(* ===== verification/PayoutSystem.v ===== *)
(** * PayoutSystem: every way a payout moves, interleaved

    The provider's callbacks and an operator's decisions follow the payout
    machine as the workers do; [system_step] interleaves them with workers that
    stop between the claim and the answer; [program_step] adds the two other
    writers of payout rows, the daily reconciliation and the match by hand.
    Deposits and repayments by M-Pesa have rows of their own and are left out. *)
From stdpp Require Import relations.
From S2P Require Import Prelude Money Json Format ImportText MpesaTypes Schema.
From S2P Require Import Ledger LedgerProps AuditLogs Frames Mpesa MpesaCallbacks MpesaInbox.
From S2P Require Import MpesaFacts.
From S2P Require Import MwaloniClient PayoutState PayoutMachine Payouts PayoutOutbox.
From S2P Require Import WithdrawalRecon.
From S2P Require Import LedgerFacts LedgerLegs Accounting.
From S2P Require Import PayoutFacts PayoutRefines.

(** ** An operator gives the money back *)
Section Decisions.
Context `{UuidSource, Sha256, Environment, Network, MwaloniConfig, ReconConfig}.

Lemma within_reverse_body id t a txnId m e ip C s r s' :
  reverse_manually_body id t a txnId m e ip s = (r, s') -> row_of id s = Some m -> mp_transactionId m = Some txnId ->
  machine_ok (abs C s) -> rtc payout_step (abs C s) (abs C s').
Proof.
  intros E Hm Htx Hok. unfold reverse_manually_body, bind at 1, gets at 1 in E. unfold bind at 1 in E.
  destruct (createAttempt _ _ _ _ _ s) as [r1 s1] eqn:E1.
  assert (payout_view s1 = payout_view s) as Hv by apply (frames_Ok payout_view _ _ _ _ _ E1).
  rewrite <- (abs_view C _ _ Hv) in Hok |- *. destruct r1 as [attempt|]; [|by injection E as <- <-].
  unfold bind at 1 in E. destruct (decide_row _ _ _ _ s1) as [r2 s2] eqn:E2.
  assert (row_of id s1 = Some m) as Hm1. { rewrite <- Hm. unfold payout_view in Hv. injection Hv as Hv _ _ _. unfold row_of. by rewrite Hv. }
  unfold decide_row, bind at 1, gets at 1 in E2. unfold bind at 1 in E2.
  destruct (payout_updateMany _ _ _ _ s1) as [r3 s3] eqn:E3.
  apply payout_updateMany_cases in E3 as [[[x ->] ->]|[(-> & -> & _)|(m0 & -> & Hm0 & Hc & ->)]];
    [injection E2 as <- <-; by injection E as <- <-..|]. injection E2 as <- <-. assert (m0 = m) as -> by congruence.
  apply andb_true_iff in Hc as [_ Hc]. set (s2 := updated _ _ _ _) in E.
  assert (rtc payout_step (abs C s1) (abs C s2)) as Hs2.
  { apply (updated_step C id m); [done|]. split; try done; [by left|by right]. }
  etrans; [exact Hs2|]. pose proof (payout_steps_ok _ _ Hs2 Hok) as Hok2. unfold bind at 1 in E.
  destruct (on_world _ s2) as [r4 s4] eqn:E4.
  assert (rtc payout_step (abs C s2) (abs C s4)) as Hs4.
  { apply (reverse_within C _ _ _ _ _ _ _ E4). exists id, (row_decided_failed e m). unfold s2. by rewrite row_updated, decide_True. }
  etrans; [exact Hs4|]. pose proof (payout_steps_ok _ _ Hs4 Hok2) as Hok4.
  destruct r4 as [reversal|]; [|by injection E as <- <-].
  revert E Hok4. apply within_view. unfold finish_manual, attempt_update, modify_tables, manual_audit. apply _.
Qed.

::::

Reproduce each line of the records in which the word "left" appears.

    Deposits and repayments by M-Pesa have rows of their own and are left out. *)
  { apply (updated_step C id m); [done|]. split; try done; [by left|by right]. }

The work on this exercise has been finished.